Vinod Kone created MESOS-530:
--------------------------------
Summary: A registered slave should check registration id when it
receives mulitple re(re-)gistered messages from the master
Key: MESOS-530
URL: https://issues.apache.org/jira/browse/MESOS-530
Project: Mesos
Issue Type: Bug
Affects Versions: 0.13.0
Reporter: Vinod Kone
Assignee: Vinod Kone
Fix For: 0.13.0
We have seen this in production at Twitter
Timeline of events:
06/26 06:46: Slave host rebooted
06/26 06:46.54: Slave registered (201305082239-1864771594-5050-8729-594) with
master. But slave never got the ACK. Presumably there were network partition
issues.
06/26 06:47.21: Slave disconnected from the master and the master removed the
slave.
06/26 06:47.21: Immediately after, the master registered the slave with a new
id (201305082239-1864771594-5050-8729-609).
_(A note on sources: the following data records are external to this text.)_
Variable env : Env.
Variable self : HybridBuilder.
Variable options : HybridBuildOptions.

Lemma analyze_loop_props (P : BuildDecision -> Prop) :
  (forall t w d w',
      decideBuildStrategy env self t options w = (Ok d, w') -> P d) ->
  forall targets decisions w,
  exists ds w',
    analyzeBuildDecisions_loop env self targets options decisions w
    = (Ok (decisions ++ ds)%list, w')
    /\ map dec_target ds = targets
    /\ Forall P ds.
Proof.
  intros HP targets. induction targets as [| t rest IH]; intros decisions w.
  - exists [], w. rewrite app_nil_r. repeat split. constructor.
  - cbn [analyzeBuildDecisions_loop]. unfold bind.
    destruct (decideBuildStrategy_returns env self t options w)
      as (dcs & w1 & E & Ht & _).
    rewrite E.
    destruct (IH (decisions ++ [dcs])%list w1) as (ds & w' & E' & Hm & Hf).
    exists (dcs :: ds), w'. rewrite E', <- app_assoc. cbn.
    split; [reflexivity |]. split; [now rewrite Ht, Hm |].
    constructor; [now apply (HP t w dcs w1) | exact Hf].
Qed.

Lemma buildSingleTarget_entry (decision : BuildDecision) (w : World) :
  exists result w',
    buildSingleTarget env self decision options w = (Ok result, w')
    /\ tr_target result = dec_target decision
    /\ tr_buildMode result = dec_buildMode decision
    /\ entry_consistent env self options result.
Proof.
  unfold buildSingleTarget, entry_consistent.
  destruct (dec_buildMode decision).
  - unfold bind.
    match goal with
    | |- context [build env ?sb ?o w] =>
        destruct (build_returns env sb o w) as (r & w' & E); rewrite E
    end.
    eexists _, _. repeat split.
  - eexists _, _. repeat split.
Qed.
But the slave only received the old id
(201305082239-1864771594-5050-8729-609)!!! So there is a mismatch between the
slave id known to the master and the slave!
Currently the slave silently ignores a (re-)registration message from the
master if it is already (re-)registered. This was originally designed to ignore
duplicate (re-)registered messages sent by the master. But clearly it doesn't
catch the above edge case.
--
This message is automatically generated by JIRA.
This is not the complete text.